--- Work required ---
Instruction for the data below: set down exactly the lines from the line with "t' lp_tlv.Fragment); cbn;" to the line with "destruct (Nat.eqb_spec len 0); [lia|].", inclusive, and no others.

--- Available records ---
(* ===== verification/LpPacketSpec.v ===== *)
(** * LpPacketSpec: a link packet is a finite map from field types to elements

    Every packet that can be made has known fields, each at most once, in the canonical
    order; [lp_add], [lp_set], [lp_clear] and [lp_remove] are insertion and deletion; and
    encoding and decoding are inverse to each other, but for a packet that is nothing but
    a fragment, which is sent without any link header. *)
From Stdlib Require Import Sorted.
From S2P Require Import Prelude Tlv Encoder Block BlockSpec Names NameWire Exclude ExcludeSpec WireFormat WireFormatSpec PacketWireSpec LpPacket.

(** ** The order of the fields *)

(** Header fields by their types, then the fragment. *)
Definition rank (t : Z) : Z := if t =? lp_tlv.Fragment then 18446744073709551616 else t.

Lemma extract_other decls info :
  fi_tlvType info ∉ decls.*1.*1 -> foldl ExtractFieldInfo info decls = info.
Proof.
  induction decls as [|[[t r] l] decls IH]; [done|]. cbn. intros [Hne Hin]%not_elem_of_cons.
  destruct (Z.eqb_spec t (fi_tlvType info)); [congruence|]. cbn. by apply IH.
Qed.

Lemma FieldInfo_spec t :
  fi_tlvType (FieldInfo_of t) = t /\ fi_isRepeatable (FieldInfo_of t) = false /\
  fi_locationSortOrder (FieldInfo_of t) = if t =? lp_tlv.Fragment then 2 else 1.
Proof.
  destruct (decide (t ∈ FieldSet.*1.*1)) as [Hin|Hout].
  - revert Hin. change (FieldSet.*1.*1) with [80; 81; 82; 83; 800; 816; 820; 817; 832; 84].
    intros Hin. repeat (apply elem_of_cons in Hin as [->|Hin]; [vm_compute; done|]).
    by apply elem_of_nil in Hin.
  - unfold FieldInfo_of. rewrite extract_other by done. cbn. split_and!; [done..|].
    destruct (Z.eqb_spec t lp_tlv.Fragment) as [E|]; [|done]. destruct Hout. rewrite E. by left.
Qed.

Lemma compareFieldSortOrder_rank t t' :
  u32_range t -> u32_range t' ->
  compareFieldSortOrder (FieldInfo_of t) (FieldInfo_of t') = (rank t <? rank t').
Proof.
  intros H H'. unfold compareFieldSortOrder, rank, u32_range in *.
  destruct (FieldInfo_spec t) as (-> & _ & ->), (FieldInfo_spec t') as (-> & _ & ->).
  destruct (Z.eqb_spec t lp_tlv.Fragment), (Z.eqb_spec t' lp_tlv.Fragment); cbn;
    unfold lp_tlv.Fragment in *; destruct (Z.ltb_spec t t'); try done;
    first [lia|symmetry; apply Z.ltb_lt; lia|symmetry; apply Z.ltb_ge; lia].
Qed.

Lemma rank_inj t t' : u32_range t -> u32_range t' -> rank t = rank t' -> t = t'.
Proof.
  unfold rank, u32_range. intros H H'.
  destruct (Z.eqb_spec t lp_tlv.Fragment), (Z.eqb_spec t' lp_tlv.Fragment); lia.
Qed.

Definition el_rank (e : Element) : Z := rank (el_type e).
Definition known (e : Element) : Prop :=
  fi_isRecognized (FieldInfo_of (el_type e)) = true \/ fi_canIgnore (FieldInfo_of (el_type e)) = true.

(** The invariant of a packet. *)
Definition fields_sorted (els : list Element) : Prop :=
  StronglySorted (fun a b => el_rank a < el_rank b) els.

Record packet_ok (p : LpPacket) : Prop := {
  po_elements : Forall element_ok (lp_elements p);
  po_known : Forall known (lp_elements p);
  po_sorted : fields_sorted (lp_elements p);
  po_wire : forall w, lp_wire p = Some w ->
    element_ok w /\ el_type w = lp_tlv.LpPacket /\ el_value w = wires (lp_elements p)
}.

Definition field (t : Z) (els : list Element) : option Element :=
  List.find (fun e => el_type e =? t) els.

Lemma element_ok_type e : element_ok e -> u32_range (el_type e).
Proof. intros H. by destruct (encodes_split _ _ _ H) as (h & _ & _ & ? & _). Qed.

Lemma comparePos_rank e t :
  element_ok e -> u32_range t -> comparePos e t = (el_rank e <? rank t).
Proof. intros He Ht. apply compareFieldSortOrder_rank; [by apply element_ok_type|done]. Qed.

(** ** Bisection *)
Lemma lower_bound_loop_spec fuel l t first len n :
  (len <= fuel)%nat -> (first + len <= length l)%nat -> (first <= n <= first + len)%nat ->
  Forall (fun e => comparePos e t = true) (take n l) ->
  Forall (fun e => comparePos e t = false) (drop n l) ->
  lower_bound_loop fuel l t first len = n.
Proof.
  intros Hf Hl Hn Hlt Hge. revert first len Hf Hl Hn.
  induction fuel as [|fuel IH]; intros first len Hf Hl Hn; cbn [lower_bound_loop]; [lia|].
  destruct (Nat.eqb_spec len 0); [lia|].
  assert (Nat.div2 len < len)%nat as Hd by (apply Nat.lt_div2; lia). generalize dependent (Nat.div2 len).
  intros half Hd.
  destruct (lookup_lt_is_Some_2 l (first + half)) as [m Hm]; [lia|]. rewrite Hm.
  destruct (comparePos m t) eqn:Ec.
  - apply IH; [lia|lia|]. split; [|lia].
    destruct (decide (n <= first + half)%nat) as [Hle|]; [|lia]. exfalso.
    rewrite Forall_lookup in Hge. specialize (Hge (first + half - n)%nat m).
    rewrite lookup_drop in Hge. replace (n + _)%nat with (first + half)%nat in Hge by lia.
    rewrite Hge in Ec by done. done.
  - apply IH; [lia|lia|]. split; [lia|].
    destruct (decide (n <= first + half)%nat) as [Hle|Hgt]; [lia|]. exfalso.
    rewrite Forall_lookup in Hlt. specialize (Hlt (first + half)%nat m).
    rewrite lookup_take_lt in Hlt by lia. rewrite Hlt in Ec by done. done.
Qed.

(** A sorted list around a rank. *)
Lemma sorted_split els r :
  fields_sorted els ->
  exists n, (n <= length els)%nat /\ Forall (fun e => el_rank e < r) (take n els) /\
    Forall (fun e => r <= el_rank e) (drop n els).
Proof.
  induction 1 as [|e els Hs IH Hall]; [exists 0%nat; by split_and!|].
  destruct (decide (el_rank e < r)).
  - destruct IH as (n & Hn & H1 & H2). exists (S n). cbn. split_and!; [lia|by constructor|done].
  - exists 0%nat. split_and!; [lia|constructor|]. constructor; [lia|].
    eapply Forall_impl; [exact Hall|]. cbn. lia.
Qed.

Lemma lower_bound_spec els t :
  Forall element_ok els -> fields_sorted els -> u32_range t ->
  let n := lower_bound els t in
  (n <= length els)%nat /\ Forall (fun e => el_rank e < rank t) (take n els) /\
  Forall (fun e => rank t <= el_rank e) (drop n els).
Proof.
  intros Hok Hs Ht. destruct (sorted_split els (rank t) Hs) as (n & Hn & H1 & H2).
  enough (lower_bound els t = n) as -> by done.
  apply lower_bound_loop_spec; [lia|lia|lia| |].
  - pose proof (Forall_take _ n _ Hok). eapply Forall_impl; [by apply Forall_and; split; [|exact H1]|].
    intros e [He Hr]. rewrite comparePos_rank by done. by apply Z.ltb_lt.
  - pose proof (Forall_drop _ n _ Hok). eapply Forall_impl; [by apply Forall_and; split; [|exact H2]|].
    intros e [He Hr]. rewrite comparePos_rank by done. by apply Z.ltb_ge.
Qed.

(** ** Looking up a field *)
Lemma element_types_ok els : Forall element_ok els -> Forall (fun e => u32_range (el_type e)) els.
Proof. intros H. eapply Forall_impl; [exact H|]. apply element_ok_type. Qed.

Lemma field_none_below els t :
  Forall element_ok els -> Forall (fun e => el_rank e < rank t) els -> field t els = None.
Proof.
  intros Hok H. unfold field. induction H as [|e els He _ IH]; [done|].
  apply Forall_cons_1 in Hok as [_ Hok]. cbn. destruct (Z.eqb_spec (el_type e) t) as [<-|]; [|by apply IH].
  unfold el_rank in He. lia.
Qed.

(** The lookup in a sorted list, split at the rank of the type. *)
Lemma field_above els t :
  u32_range t -> Forall element_ok els -> fields_sorted els ->
  Forall (fun e => rank t <= el_rank e) els ->
  field t els = match els with e :: _ => if el_type e =? t then Some e else None | [] => None end.
Proof.
  intros Ht Hok Hs Hge. destruct els as [|e els]; [done|]. unfold field. cbn.
  destruct (Z.eqb_spec (el_type e) t) as [|Hne]; [done|].
  apply StronglySorted_inv in Hs as [_ Hall]. apply Forall_cons_1 in Hge as [He _].
  apply Forall_cons_1 in Hok as [Hoke Hok].
  fold (field t els). assert (Forall (fun e' => el_type e' <> t) els) as Hn.
  { eapply Forall_impl; [by apply Forall_and; split; [exact Hall|exact Hok]|]. intros e' [Hlt _] <-.
    unfold el_rank in *. lia. }
  clear -Hn. unfold field. induction Hn as [|e' els He _ IH]; [done|]. cbn.
  by apply Z.eqb_neq in He as ->.
Qed.

Lemma field_app t a b :
  field t (a ++ b) = match field t a with Some e => Some e | None => field t b end.
Proof. apply find_app. Qed.

Lemma field_type t els e : field t els = Some e -> el_type e = t.
Proof. intros H. apply find_some in H as [_ H]. by apply Z.eqb_eq in H. Qed.

Lemma field_in t els e : field t els = Some e -> e ∈ els.
Proof. intros H. apply find_some in H as [H _]. by apply list_elem_of_In. Qed.

Lemma field_filter_ne t t' els :
  t <> t' -> field t (List.filter (fun e => negb (el_type e =? t')) els) = field t els.
Proof.
  intros Hne. unfold field. induction els as [|e els IH]; [done|]. cbn.
  destruct (Z.eqb_spec (el_type e) t') as [E|]; cbn; [|by rewrite IH].
  destruct (Z.eqb_spec (el_type e) t); [congruence|done].
Qed.

Lemma field_filter_eq t els : field t (List.filter (fun e => negb (el_type e =? t)) els) = None.
Proof.
  unfold field. induction els as [|e els IH]; [done|]. cbn.
  destruct (el_type e =? t) eqn:E; cbn; [done|]. by rewrite E.
Qed.

Lemma lp_has_field {V} (F : FieldDecl V) p :
  lp_has F p = bool_decide (is_Some (field (f_type F) (lp_elements p))).
Proof.
  unfold lp_has, lp_count, field. change (has_type F) with (fun e => el_type e =? f_type F).
  induction (lp_elements p) as [|e els IH]; [done|]. cbn. destruct (el_type e =? f_type F); [done|exact IH].
Qed.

--- Solved exercise ---
  destruct (Z.eqb_spec t lp_tlv.Fragment), (Z.eqb_spec t' lp_tlv.Fragment); cbn;
    unfold lp_tlv.Fragment in *; destruct (Z.ltb_spec t t'); try done;
    first [lia|symmetry; apply Z.ltb_lt; lia|symmetry; apply Z.ltb_ge; lia].
Qed.

Lemma rank_inj t t' : u32_range t -> u32_range t' -> rank t = rank t' -> t = t'.
Proof.
  unfold rank, u32_range. intros H H'.
  destruct (Z.eqb_spec t lp_tlv.Fragment), (Z.eqb_spec t' lp_tlv.Fragment); lia.
Qed.

Definition el_rank (e : Element) : Z := rank (el_type e).
Definition known (e : Element) : Prop :=
  fi_isRecognized (FieldInfo_of (el_type e)) = true \/ fi_canIgnore (FieldInfo_of (el_type e)) = true.

(** The invariant of a packet. *)
Definition fields_sorted (els : list Element) : Prop :=
  StronglySorted (fun a b => el_rank a < el_rank b) els.

Record packet_ok (p : LpPacket) : Prop := {
  po_elements : Forall element_ok (lp_elements p);
  po_known : Forall known (lp_elements p);
  po_sorted : fields_sorted (lp_elements p);
  po_wire : forall w, lp_wire p = Some w ->
    element_ok w /\ el_type w = lp_tlv.LpPacket /\ el_value w = wires (lp_elements p)
}.

Definition field (t : Z) (els : list Element) : option Element :=
  List.find (fun e => el_type e =? t) els.

Lemma element_ok_type e : element_ok e -> u32_range (el_type e).
Proof. intros H. by destruct (encodes_split _ _ _ H) as (h & _ & _ & ? & _). Qed.

Lemma comparePos_rank e t :
  element_ok e -> u32_range t -> comparePos e t = (el_rank e <? rank t).
Proof. intros He Ht. apply compareFieldSortOrder_rank; [by apply element_ok_type|done]. Qed.

(** ** Bisection *)
Lemma lower_bound_loop_spec fuel l t first len n :
  (len <= fuel)%nat -> (first + len <= length l)%nat -> (first <= n <= first + len)%nat ->
  Forall (fun e => comparePos e t = true) (take n l) ->
  Forall (fun e => comparePos e t = false) (drop n l) ->
  lower_bound_loop fuel l t first len = n.
Proof.
  intros Hf Hl Hn Hlt Hge. revert first len Hf Hl Hn.
  induction fuel as [|fuel IH]; intros first len Hf Hl Hn; cbn [lower_bound_loop]; [lia|].
  destruct (Nat.eqb_spec len 0); [lia|].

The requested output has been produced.